Before Reilly was elected, adjuncts were not represented in the decision-making process and curriculum design made by the senate, both of which affect students.

“So when I got elected, I just thought: this is really good for the university, and more importantly it’s really, really good for the students,” Reilly said.

Adjuncts, however, could always be appointed to the Faculty Assembly by their universities. Reilly was appointed to the assembly several years ago. In order to run for Faculty Senate you must be on the Faculty Assembly, a much larger governing body comprised of all full-time faculty and appointed adjuncts. Each school has two seats for adjunct representation.

Martha Smith, full-time computer science professor and member of the senate for four years, said ten percent of the faculty assembly is open to adjuncts. Webster University has not yet achieved ten percent adjunct representation on the Faculty Assembly. There are currently 10 adjuncts serving on the assembly; for ten percent representation, there would need to be 18.

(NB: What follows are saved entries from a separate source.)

(** The scan comes to such an entry past any others, and stays there. *)
Lemma madt_scan_stuck_at type stop t a' s es : ∀ fuel a,
  madt_reaches (st_mem s) a stop es a' → Forall (λ e, 1 ≤ e.2 ∧ e.1 ≠ type) es → 0 ≤ a → stop + 256 ≤ 2 ^ 64 →
  a' < stop → load_le 1 (st_mem s) (me_type a') = Some t → t ≠ type → load_le 1 (st_mem s) (me_length a') = Some 0 →
  madt_scan fuel type a stop s = Faulted OutOfFuel.
Proof.
  induction es as [|[t0 l] es IH]; intros fuel a Hr Hes Ha Hstop Hlt Ht Hne Hl.
  { cbn [madt_reaches] in Hr. subst a'. apply (madt_scan_stuck type stop t); (done || lia). }
  destruct Hr as (Hlt0 & Ht0 & Hl0 & Hr). apply Forall_cons in Hes as [[Hl1 Hne0] Hes]. simpl in Hl1, Hne0.
  pose proof (load_le_range _ _ _ _ Hl0) as Hlr. change (256 ^ Z.of_nat 1) with 256 in Hlr.
  destruct fuel as [|fuel]; [done|]. unfold madt_scan. rewrite loop_S. rewrite (bind_Done _ _ s (inl (a + l)) s).
  { apply (IH fuel (a + l)); (done || lia). }
  rewrite (proj2 (Z.ltb_lt _ _) Hlt0), (bind_Done _ _ s t0 s) by (by apply load_Done).
  rewrite (proj2 (Z.eqb_neq _ _) Hne0), (bind_Done _ _ s l s) by (by apply load_Done). by rewrite u64_small by lia.
Qed.

(** The MADT is looked up in the root table, its bytes are [bs]. *)
Record madt_listed (lit : string → Z) s (madt : Z) (bs : list Z) : Prop := {
  ml_tables : ∃ tables, rsdt_holds (st_mem s) (g_rsdt (acpi_g s)) tables ∧ table_of tables (codes "APIC") = madt;
  ml_literal : bytes_at (st_mem s) (lit ACPI_MADT_SIGNATURE) (codes "APIC");
  ml_bytes : bytes_at (st_mem s) madt bs;
}.

(** [madt] is known from an earlier call, or it is listed with a right checksum and
    the call remembers it. *)
Definition madt_found (lit : string → Z) s (madt : Z) (bs : list Z) s' : Prop :=
  (g_madt (acpi_g s) = madt ∧ s' = s) ∨
  (g_madt (acpi_g s) = NULL ∧ madt_listed lit s madt bs ∧ byte_sum bs = 0 ∧
   s' = acpi_put (mk_acpi (g_rsdt (acpi_g s)) madt) s).

Lemma madt_lookup_run lit s madt bs : madt_listed lit s madt bs →
  acpi_find_table (lit ACPI_MADT_SIGNATURE) s = Done (madt, s).
Proof. intros [(tables & Hr & <-) Hlit _]. by apply acpi_find_table_run. Qed.

(** The first call of [acpi_madt_find]. *)
Lemma madt_load_run lit s madt bs (s1 := acpi_put (mk_acpi (g_rsdt (acpi_g s)) madt) s) :
  madt_listed lit s madt bs → load_le 4 (st_mem s) (h_length madt) = Some (Z.of_nat (length bs)) →
  (madt ← acpi_find_table (lit ACPI_MADT_SIGNATURE);
   set_madt madt ;;
   madt ← gets (λ s, g_madt (acpi_g s));
   length ← rd32 (h_length madt);
   sum ← checksum madt length;
   if negb (sum =? 0) then panic "acpi_madt_find: invalid madt" else mret tt) s =
  if byte_sum bs =? 0 then Done (tt, s1) else Faulted (Panicked "acpi_madt_find: invalid madt").
Proof.
  intros Hl Hlen. assert (st_mem s1 = st_mem s) as Hm1 by apply acpi_mem_put.
  rewrite (bind_Done _ _ _ _ _ (madt_lookup_run lit s madt bs Hl)).
  rewrite (bind_Done _ _ s tt s1) by done. rewrite (bind_Done _ _ s1 madt s1) by (unfold gets, s1; by rewrite acpi_g_put).
  rewrite (bind_Done _ _ s1 (Z.of_nat (length bs)) s1) by (apply load_Done; by rewrite Hm1).
  rewrite (bind_Done _ _ s1 (byte_sum bs) s1) by (apply checksum_run; rewrite Hm1; apply Hl). by destruct (byte_sum bs =? 0).
Qed.

(** ** The theorems *)

(** C33: [acpi_init] accepts exactly the root pointers with the right signature
    whose bytes, and those of the root table, sum up to 0 modulo 256, and then
    remembers the table; otherwise the kernel panics. *)
Theorem acpi_init_validates (lit : string → Z) rsdp bs address ts s (m := st_mem s) :
  length bs = 20%nat → bytes_at m rsdp bs → bytes_at m (lit "RSD PTR ") (codes "RSD PTR ") →
  load_le 4 m (rsdp_rsdt_address rsdp) = Some address →
  load_le 4 m (h_length (DM_P2V address)) = Some (Z.of_nat (length ts)) → bytes_at m (DM_P2V address) ts →
  let valid := take 8 bs = codes "RSD PTR " ∧ byte_sum bs = 0 ∧ byte_sum ts = 0 in
  (valid → ∃ s', acpi_init lit rsdp s = Done (tt, s') ∧
     acpi_g s' = mk_acpi (DM_P2V address) (g_madt (acpi_g s)) ∧ st_mem s' = m) ∧
  (¬ valid → ∃ msg, acpi_init lit rsdp s = Faulted (Panicked msg)).
Proof.
  intros Hlen Hbs Hlit Haddr Htl Hts. unfold acpi_init.
  assert (rsdp_invalid lit rsdp s = Done (negb (bool_decide (take 8 bs = codes "RSD PTR " ∧ byte_sum bs = 0)), s)) as Hinv.
  { unfold rsdp_invalid. rewrite (bind_Done _ _ s (if decide (take 8 bs = codes "RSD PTR ") then 0 else 1) s).
    2: { rewrite <- (memcmp_run rsdp (lit "RSD PTR ") (take 8 bs) (codes "RSD PTR ") s);
           [by rewrite length_take, Hlen|by rewrite length_take, Hlen|by apply bytes_at_take|exact Hlit]. }
    destruct (decide (take 8 bs = codes "RSD PTR ")) as [E|E]; cbn [Z.eqb negb].
    - rewrite (bind_Done _ _ s (byte_sum bs) s).
      + unfold mret, M_ret. do 3 f_equal. destruct (byte_sum bs =? 0) eqn:Es; bool_facts; symmetry;
          [apply bool_decide_eq_true; by split|apply bool_decide_eq_false; by intros [_ ?]].
      + change RSDP_SIZE with (Z.of_nat 20). rewrite <- Hlen. by apply checksum_run.
    - rewrite bool_decide_eq_false_2 by (by intros [? _]). done. }
  rewrite (bind_Done _ _ _ _ _ Hinv).
  destruct (bool_decide (take 8 bs = codes "RSD PTR " ∧ byte_sum bs = 0)) eqn:Eb; cbn [negb].
  2: { apply bool_decide_eq_false in Eb. split; [intros (? & ? & _); tauto|]. intros _. by eexists. }
  apply bool_decide_eq_true in Eb as [Esig Esum].
  rewrite (bind_Done _ _ s tt s) by done. rewrite (bind_Done _ _ s address s) by by apply load_Done.
  set (s1 := acpi_put (mk_acpi (DM_P2V address) (g_madt (acpi_g s))) s).
  rewrite (bind_Done _ _ s tt s1) by done. assert (st_mem s1 = m) as Hm1 by apply acpi_mem_put.
  assert (acpi_g s1 = mk_acpi (DM_P2V address) (g_madt (acpi_g s))) as Hg1 by apply acpi_g_put.
  rewrite (bind_Done _ _ s1 (DM_P2V address) s1) by (unfold gets; by rewrite Hg1).
  rewrite (bind_Done _ _ s1 (Z.of_nat (length ts)) s1) by (apply load_Done; by rewrite Hm1).
  rewrite (bind_Done _ _ s1 (byte_sum ts) s1) by (apply checksum_run; by rewrite Hm1).
  destruct (byte_sum ts =? 0) eqn:Et; bool_facts; cbn [negb].
  - split; [|intros Hn; exfalso; by apply Hn]. intros _. by exists s1.
  - split; [by intros (_ & _ & ?)|]. intros _. by eexists.
Qed.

Smith said that, in the handbook, there is nothing that says a certain percentage of the assembly should be comprised of adjuncts. However, this does not keep the senate from working to include them.

“Since we have so many courses taught by adjuncts, there has been talk in the senate that maybe we should have a seat in the senate that is dedicated to an adjunct,” Smith said.

Smith said that Webster is realizing it cannot function without adjuncts. Her department, the George Herbert Walker School of Business and Technology, relies on adjuncts for daytime and evening classes. Smith said the adjuncts in her school were happy to hear that Reilly is representing them.

“She brings a different viewpoint to the senate. She’s really involved with the senate and I think its been really good having her,” said Smith.